What the task requires:
Please restate, word for word, the lines below that begin at the one with "[] => EmptyString" and end at the one with "Definition IsSampled (tf". Leave out all other lines.

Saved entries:
┌──
(** * othell: telemetry bootstrap (pkg/othell/othell.go)

    A shallow embedding of the package.  The package is glue around the
    OpenTelemetry SDK, [log/slog] and the GCE metadata client; each of those
    packages is represented by a module holding only the data the package
    passes to it and reads back.  Mutation of the process-wide defaults is
    written as explicit state passing over [Process]. *)

From Stdlib Require Import Strings.String Strings.Ascii Strings.Byte List ZArith NArith Bool Lia.
From Stdlib Require Import Permutation.
Import ListNotations.
Open Scope string_scope.
Set Warnings "-register-all".

(** ** Go values shared by all packages *)

(** [error]: the three ways this package obtains an error value. *)
Inductive error : Type :=
| errorString (msg : string)              (* errors.New, fmt.Errorf without %w, library errors *)
| wrapError (format : string) (err : error) (* fmt.Errorf(format, err) with one %w verb *)
| joinError (errs : list error).          (* errors.Join(errs...) *)

(** A call that returns [(T, error)]. *)
Inductive result (T : Type) : Type :=
| Ok (v : T)
| Err (err : error).
Arguments Ok {T} v.
Arguments Err {T} err.

(** A call that either returns or panics. *)
Inductive outcome (T : Type) : Type :=
| Return (v : T)
| Panic.
Arguments Return {T} v.
Arguments Panic {T}.

(** encoding/hex: [EncodeToString], two lower-case digits per byte. *)
Module hex.

Definition hextable : string := "0123456789abcdef".

Definition digit (n : N) : ascii :=
  match String.get (N.to_nat n) hextable with
  | Some c => c
  | None => "0"%char
  end.

Fixpoint EncodeToString (src : list byte) : string :=
  match src with
  | [] => EmptyString
  | v :: rest =>
      String (digit (N.shiftr (Byte.to_N v) 4))
        (String (digit (N.land (Byte.to_N v) 15)) (EncodeToString rest))
  end.

End hex.

(** ** go.opentelemetry.io/otel/sdk/resource *)
Module resource.

Record Resource : Type := {
  Attributes : list (string * string);
  SchemaURL : string
}.

(** The resource a provider ends up with.  The SDK does not keep the pointer
    [WithResource] is given: it keeps [resource.Merge(resource.Environment(), r)],
    and [resource.Default()] when no such option is passed.  What those calls
    compute from OTEL_RESOURCE_ATTRIBUTES, OTEL_SERVICE_NAME and the attribute
    sets is the library's business and is left uninterpreted. *)
Inductive Stored : Type :=
| Default
| MergeEnvironment (r : option Resource).

End resource.

(** ** go.opentelemetry.io/otel/trace *)
Module trace.

(** [TraceID] is a [[16]byte], [SpanID] a [[8]byte], [TraceFlags] a byte. *)
Definition TraceID : Type := list byte.
Definition SpanID : Type := list byte.
Definition TraceFlags : Type := Z.

Definition FlagsSampled : TraceFlags := 1%Z.

Definition allZero (b : list byte) : bool := forallb (Byte.eqb x00) b.

Definition TraceID_IsValid (t : TraceID) : bool := negb (allZero t).
Definition SpanID_IsValid (s : SpanID) : bool := negb (allZero s).

(** [TraceID.String], what the %s verb prints for a trace id. *)
Definition TraceID_String (t : TraceID) : string := hex.EncodeToString t.

Definition IsSampled (tf : TraceFlags) : bool :=
  (Z.land tf FlagsSampled =? FlagsSampled)%Z.

Record SpanContext : Type := {
  traceID : TraceID;
  spanID : SpanID;
  traceFlags : TraceFlags;
  traceState : string;
  remote : bool
}.

(** The zero value [SpanContext{}], carried by the no-op span. *)
Definition emptySpanContext : SpanContext :=
  {| traceID := repeat x00 16; spanID := repeat x00 8; traceFlags := 0%Z;
     traceState := ""; remote := false |}.

Definition IsValid (sc : SpanContext) : bool :=
  TraceID_IsValid (traceID sc) && SpanID_IsValid (spanID sc).

End trace.

(** ** context *)
Module context.

(** The only thing this package reads from a [context.Context] is the span
    stored in it, if any. *)
Record Context : Type := { currentSpan : option trace.SpanContext }.

Definition Background : Context := {| currentSpan := None |}.

End context.

(** [trace.SpanContextFromContext]: the span context of the span in [ctx], the
    empty one when [ctx] carries no span. *)
Definition SpanContextFromContext (ctx : context.Context) : trace.SpanContext :=
  match context.currentSpan ctx with
  | Some sc => sc
  | None => trace.emptySpanContext
  end.

(** ** log/slog *)
Module slog.

(** [type Level int]. *)
Definition Level : Type := Z.
Definition LevelDebug : Level := (-4)%Z.
Definition LevelInfo : Level := 0%Z.
Definition LevelWarn : Level := 4%Z.
Definition LevelError : Level := 8%Z.

Definition TimeKey : string := "time".
Definition LevelKey : string := "level".
Definition MessageKey : string := "msg".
└──
Answer section:
  | [] => EmptyString
  | v :: rest =>
      String (digit (N.shiftr (Byte.to_N v) 4))
        (String (digit (N.land (Byte.to_N v) 15)) (EncodeToString rest))
  end.

End hex.

(** ** go.opentelemetry.io/otel/sdk/resource *)
Module resource.

Record Resource : Type := {
  Attributes : list (string * string);
  SchemaURL : string
}.

(** The resource a provider ends up with.  The SDK does not keep the pointer
    [WithResource] is given: it keeps [resource.Merge(resource.Environment(), r)],
    and [resource.Default()] when no such option is passed.  What those calls
    compute from OTEL_RESOURCE_ATTRIBUTES, OTEL_SERVICE_NAME and the attribute
    sets is the library's business and is left uninterpreted. *)
Inductive Stored : Type :=
| Default
| MergeEnvironment (r : option Resource).

End resource.

(** ** go.opentelemetry.io/otel/trace *)
Module trace.

(** [TraceID] is a [[16]byte], [SpanID] a [[8]byte], [TraceFlags] a byte. *)
Definition TraceID : Type := list byte.
Definition SpanID : Type := list byte.
Definition TraceFlags : Type := Z.

Definition FlagsSampled : TraceFlags := 1%Z.

Definition allZero (b : list byte) : bool := forallb (Byte.eqb x00) b.

Definition TraceID_IsValid (t : TraceID) : bool := negb (allZero t).
Definition SpanID_IsValid (s : SpanID) : bool := negb (allZero s).

(** [TraceID.String], what the %s verb prints for a trace id. *)
Definition TraceID_String (t : TraceID) : string := hex.EncodeToString t.

Definition IsSampled (tf : TraceFlags) : bool :=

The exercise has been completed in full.